The easiest way to implement traffic validation is using the conservation of the flow principle, which states that the traffic flow entering a network area should be approximately the same as the traffic flow leaving it, without considering the traffic destined to or originated from that network area; i.e. the incoming traffic should be approximately equal to the outgoing traffic.
For instance, in the figure above, nodes A, B, C and D will monnitor all the traffic sent and received from X, Y and Z. Then, they will share their traffic summaries, and by comparing them, we can determine the number of packets that are different between the two traffic flows; e.g. if a packet is present in the incoming traffic but not in the outgoing traffic, then it has been drop by some link or node of N. With this information we can classify N as misbehaving if it drops more than a certain threshold of packets or more than a given proportion of the packets.
What are sketches and how can they be useful for traffic validation?
A sketch is a data structure that is capable of summarizing a data stream while still being able to estimate its second frequency moment. Essentially, a sketch is a matrix of counters that is updated for every new data stream (traffic packets in our case) by using a set of pseudo-random functions that depend on the type of sketch. Some of the nice properties of sketches that make them a good choice for summarizing traffic in the context of traffic validation are:
- Online updates: we do not need to memorize all the packets seen so far to create the sketch that represents them, but just start from an empty sketch and update it every time we see a new packet.

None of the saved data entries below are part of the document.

Lemma getMultiple_keeps_repetitions_witness :
  let reg := ToolRegistry.registerAll [Sample.A; Sample.B] ToolRegistry.new in
  let toolIds := ["send_email"; "get_weather"; "send_email"] in
  ToolRegistry.getMultiple toolIds reg = [Sample.B; Sample.A; Sample.B]
  ∧ occurrences "send_email"
      (ToolDefinition.id <$> ToolRegistry.getMultiple toolIds reg) = 2%nat
  ∧ ¬ NoDup (ToolDefinition.id <$> ToolRegistry.getMultiple toolIds reg)
  ∧ mergedTools [] (ToolRegistry.getMultiple toolIds reg) = [Sample.B; Sample.A]
  ∧ occurrences "send_email"
      (ToolDefinition.id
         <$> mergedTools [] (ToolRegistry.getMultiple toolIds reg)) = 1%nat.
Proof.
  intros reg toolIds.
  destruct (getMultiple_keeps_repetitions [Sample.A; Sample.B] []
              toolIds "send_email") as (H1 & H2 & _ & _ & H5).
  - by eexists.
  - fold reg in H1, H2, H5. split_and!.
    + reflexivity.
    + rewrite H1. reflexivity.
    + apply H2. vm_compute. lia.
    + reflexivity.
    + apply H5. vm_compute. lia.
Defined.


(** ** The similarity query *)

Lemma Float8_le_trans (x y z : Float8.t) :
  Float8.le x y → Float8.le y z → Float8.le x z.
Proof. destruct x, y, z; cbn; try done. apply Qle_trans. Qed.

Lemma Float8_le_total (x y : Float8.t) : Float8.le x y ∨ Float8.le y x.
Proof.
  destruct x as [a|], y as [b|]; cbn; try tauto.
  destruct (Qlt_le_dec a b) as [H|H]; [left; by apply Qlt_le_weak | by right].
Qed.

Lemma Float8_lt_Num (t : Q) (x : Float8.t) :
  Float8.lt (Float8.Num t) x ↔
  match x with Float8.Num s => (t < s)%Q | Float8.NaN => True end.
Proof. by destruct x. Qed.

Section Query.
Context (env : Env) (q : vector).

#[local] Instance closer_trans : Transitive (closer env q).
Proof. intros a b c. unfold closer. apply Float8_le_trans. Qed.

#[local] Instance closer_total : Total (closer env q).
Proof. intros a b. unfold closer. apply Float8_le_total. Qed.


Lemma ORDER_BY_distance_perm (rows : list Row.t) :
  Sql.ORDER_BY (λ r, cosine_distance env (Row.embedding r) q) rows ≡ₚ rows.
Proof. unfold Sql.ORDER_BY. apply merge_sort_Permutation. Qed.

End Query.

(** What a successful call of [findRelevantTools] went through. *)
Lemma findRelevantTools_Ok env userPrompt topK threshold w hits w' :
  Database.findRelevantTools env userPrompt topK threshold w = (Ok hits, w') →
  ∃ q w1 db,
    Embedding.generateEmbedding env userPrompt w = (Ok q, w1)
    ∧ pool w1 = Some db
    ∧ w' = with_pool (Some db) w1
    ∧ (0 ≤ topK)%Z
    ∧ hits = hit_of env q
               <$> take (Z.to_nat topK)
                     (Sql.ORDER_BY (λ r, cosine_distance env (Row.embedding r) q)
                        (passing env q threshold (Pool.tool_embeddings db))).
Proof.
  unfold Database.findRelevantTools, mbind, M_bind.
  destruct (Embedding.generateEmbedding env userPrompt w) as [[q|e] w1];
    [|discriminate].
  unfold pool_query. destruct (pool w1) as [db|] eqn:Hpool; [|discriminate].
  destruct (Pool.failure db); [discriminate|].
  unfold Database.SELECT_relevant.
  destruct (negb _); [discriminate|].
  unfold Sql.LIMIT. destruct (Z.ltb_spec topK 0) as [|Hk]; [discriminate|].
  unfold mret, M_ret. intros [= <- <-].
  exists q, w1, db. split_and!; try done.
  rewrite <-list_fmap_compose. done.
Qed.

- Distributed: sketches support linear combination, therefore each monitor can keep its local version of the incoming and outgoing traffic sketches and later they can be combined to obtain the sketch that will represent the global incoming and outgoing traffic.
- Reduced space: a sketch does not require much space to store large traffic streams. Which is good, as we will need to send them through the network.

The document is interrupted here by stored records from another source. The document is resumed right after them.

Lemma File_a_other fs fn c :
  fs !! fn = Some (Other c) ->
  exists e, File_a fn fs = (Raise e, fs).
Proof. intros H. unfold File_a. rewrite H. eauto. Qed.

Lemma add_group_taken sep m fn parent grp desc fs f G :
  file_at fs fn = Some f ->
  group_in f parent (grp +:+ sep +:+ m_qid m) = Some G ->
  exists e, add_group_with sep m fn parent grp desc fs = (Raise e, fs).
Proof. intros Hf HG. unfold add_group_with. rewrite Hf, HG. eauto. Qed.

Lemma appendable_dec (fs : fsys) fn :
  appendable fs fn \/ exists c, fs !! fn = Some (Other c).
Proof.
  unfold appendable. destruct (fs !! fn) as [[f|c]|]; [left|right|left]; eauto.
Qed.

Section Truncation.
Context `{!Platform}.

Lemma to_int_trunc d x z :
  f64_trunc x = Some z -> in_range d z = true -> to_int d (SF x) = z.
Proof. intros Hx Hz. unfold to_int. by rewrite Hx, Hz. Qed.

Lemma astype_truncates d b : d <> F8 -> truncated_into d b (buf_astype d b).
Proof.
  intros Hd l ->. destruct d; [done| |]; simpl; eexists;
    (split; [done|]); (split; [by rewrite !length_fmap|]);
    intros i x z Hl Hx Hz; rewrite <- list_fmap_compose, list_lookup_fmap, Hl;
    simpl; f_equal; by apply to_int_trunc.
Qed.

Lemma dtype_astype d b : buf_dtype (buf_astype d b) = d.
Proof. by destruct d, b. Qed.
End Truncation.

Section mrk_prt_stored.
Context `{!Platform}.

Lemma mrk_prt_write_inv m fn n
    ids mass charge r phi z vr vphi vz anum znum weight time desc
    (fs fs' : fsys) gname :
  mrk_prt.write_hdf5 m fn n ids mass charge r phi z vr vphi vz anum znum
    weight time desc fs = (Ok gname, fs') ->
  gname = "prt_" +:+ m_qid m
  /\ 0 <= n
  /\ group_at fs' {| h_fn := fn; h_parent := "marker"; h_name := gname |}
     = Some (mrk_prt_group m desc n ids mass charge r phi z vr vphi vz
               anum znum weight time).
Proof.
  intros Hrun.
  set (arrays := [ids; mass; charge; r; phi; z; vr; vphi; vz; anum; znum;
                  weight; time]).
  destruct (decide (Forall (fun a => Z.of_nat (size a) = n) arrays))
    as [Hall|Hnot].
  2: { apply not_Forall_Exists in Hnot; [|solve_decision].
       exfalso. revert Hrun. unfold mrk_prt.write_hdf5.
       repeat lazymatch goal with
       | |- context [ (mrk_prt.check_size ?a ?n ?msg ≫= _) ?fs ] =>
           let He := fresh "He" in
           destruct (decide (Z.of_nat (size a) = n)) as [He|He];
           [ rewrite (io_bind_ok _ _ _ _ _ (check_size_pass a n msg fs He))
           | by rewrite (io_bind_raise _ _ _ _ _ (check_size_fail a n msg fs He)) ]
       end.
       subst arrays.
       repeat (apply Exists_cons in Hnot as [Hnot|Hnot]; [done|]).
       by apply Exists_nil in Hnot. }
  assert (Hbody : mrk_prt.write_body m fn n ids mass charge r phi z vr vphi vz
                    anum znum weight time desc fs = (Ok gname, fs')).
  { rewrite <- Hrun. unfold mrk_prt.write_hdf5. subst arrays.
    rewrite !Forall_cons in Hall. destruct_and!.
    by rewrite !check_size_pass_bind by done. }
  clear Hrun.
  destruct (appendable_dec fs fn) as [Happ|[c Hc]].
  2: { destruct (File_a_other fs fn c Hc) as [e He].
       unfold mrk_prt.write_body, fileapi.add_group in Hbody.
       by rewrite (io_bind_raise _ _ _ _ _ He) in Hbody. }
  destruct (group_in (default ∅ (file_at fs fn)) "marker" ("prt_" +:+ m_qid m))
    as [G|] eqn:HG.
  { destruct (File_a_ok fs fn Happ) as (fs1 & Hopen & Hf1).
    destruct (add_group_taken "_" m fn "marker" "prt" desc fs1 _ G Hf1 HG)
      as [e He].
    unfold mrk_prt.write_body in Hbody.
    rewrite (io_bind_ok _ _ _ _ _ Hopen) in Hbody.
    by rewrite (io_bind_raise _ _ _ _ _ He) in Hbody. }
  destruct (mrk_prt_write_body_ok m fn n ids mass charge r phi z vr vphi vz
              anum znum weight time desc fs Hall Happ HG) as (fs2 & Hok & Hg).
  rewrite Hok in Hbody. injection Hbody as <- <-.
  split; [done|]. split; [|done].
  subst arrays. apply Forall_cons in Hall as [<- _]. lia.
Qed.
End mrk_prt_stored.

Ltac mrk_prt_lookup :=
  unfold mrk_prt_group;
  cbn [with_unit_datasets foldl add_dataset set_dattr new_group gdatasets];
  rewrite ?lookup_insert_ne by done; apply lookup_insert_eq.

Section mrk_prt_dtypes.
Context `{!Platform}.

- Unique packets: in the case of traffic, because packets are mostly unique, we can use the second frequency moment of the traffic as an estimation of the first frequency moment, i.e. the number of packets.
Therefore, an sketch kind of similar to keeping a counter of the number of packets sent and received so far, with the difference that they will allow us to distinguish between the packets themselves.

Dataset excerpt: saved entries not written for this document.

Lemma series_columns w xs ys :
  series w = Some (xs, ys) →
  ∃ lx ly, data w !! "x" = Some lx ∧ heap w !! lx = Some xs
           ∧ data w !! "y" = Some ly ∧ heap w !! ly = Some ys.
Proof.
  unfold series. intros H.
  destruct (data w !! "x") as [lx|] eqn:Hx; simpl in H; [|done].
  destruct (heap w !! lx) as [xs'|] eqn:Hlx; simpl in H; [|done].
  destruct (data w !! "y") as [ly|] eqn:Hy; simpl in H; [|done].
  destruct (heap w !! ly) as [ys'|] eqn:Hly; simpl in H; [|done].
  inversion H; subst. by exists lx, ly.
Qed.

Lemma series_drawn w q xs ys vx vy :
  series (drawn w q xs ys vx vy) = Some (xs ++ [vx], ys ++ [vy]).
Proof.
  unfold series, drawn; simpl.
  rewrite lookup_insert_eq; simpl.
  rewrite lookup_app_l by (rewrite length_app; simpl; lia).
  rewrite list_lookup_middle by done; simpl.
  rewrite lookup_insert_ne by done.
  rewrite lookup_singleton_eq; simpl.
  replace (S (length (heap w))) with (length (heap w ++ [xs ++ [vx]]))
    by (rewrite length_app; simpl; lia).
  by rewrite list_lookup_middle.
Qed.

Lemma series_received w q : series (received w q) = series w.
Proof. done. Qed.


(** An envelope that fails the test is taken and nothing else happens. *)
Lemma update_dropped w e q :
  inbox w = e :: q →
  accepted x_key y_key init_sequence e = false →
  update x_key y_key init_sequence w = (inr (), received w q).
Proof.
  intros Hin Hacc. destruct e as [sequence entry].
  unfold update, recv, next_message. run_M. rewrite Hin.
  unfold accepted in Hacc; simpl in Hacc. by rewrite Hacc.
Qed.

(** An envelope that passes the test adds its point to fresh lists. *)
Lemma update_applied w e q xs ys vx vy :
  inbox w = e :: q →
  series w = Some (xs, ys) →
  e.1 > init_sequence →
  e.2 !! x_key = Some vx →
  e.2 !! y_key = Some vy →
  update x_key y_key init_sequence w = (inr (), drawn w q xs ys vx vy).
Proof.
  intros Hin Hser Hseq Hx Hy. destruct e as [sequence entry]; simpl in *.
  destruct (series_columns _ _ _ Hser) as (lx & ly & Hdx & Hhx & Hdy & Hhy).
  unfold update, recv, next_message. run_M. rewrite Hin.
  rewrite bool_decide_eq_true_2 by done.
  rewrite (lookup_contains _ _ _ Hx), (lookup_contains _ _ _ Hy); simpl.
  unfold column, getitem, new_list, set_data; simpl.
  rewrite Hdx, Hhx, Hx; simpl.
  rewrite Hdy, (lookup_app_l_Some _ _ _ _ Hhy), Hy; simpl.
  unfold drawn. by rewrite length_app, Nat.add_1_r.
Qed.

On our evaluation, we will consider three types of sketches: AGMS, Fast-AGMS and FastCount.
AGMS
The AGMS sketch is inspired by the tug-of-war game, where each packet is randomly assigned a team, and the rope displacement is used as a prediction for the second frequency moment. This is achieved by updating each counter using an independent +-1 4-wise pseudo-random function.
Fast-AGMS
However, because the AGMS sketch needs to update every counter, it can be quite slow when the number of counters is big. To solve this issue, Fast-AGMS was proposed, which first selects a single counter to update per row using a 2-way hash function and later that counter is updated using the +-1 4-wise pseudo-random function.
FastCount
In paralel, FastCount was proposed, which is similar to the Fast-AGMS sketch, but instead of using a 2-way hash function, it uses a 4-way hash function, and always increases by 1 the counter. As a consequence, the estimator is slightly more complicated.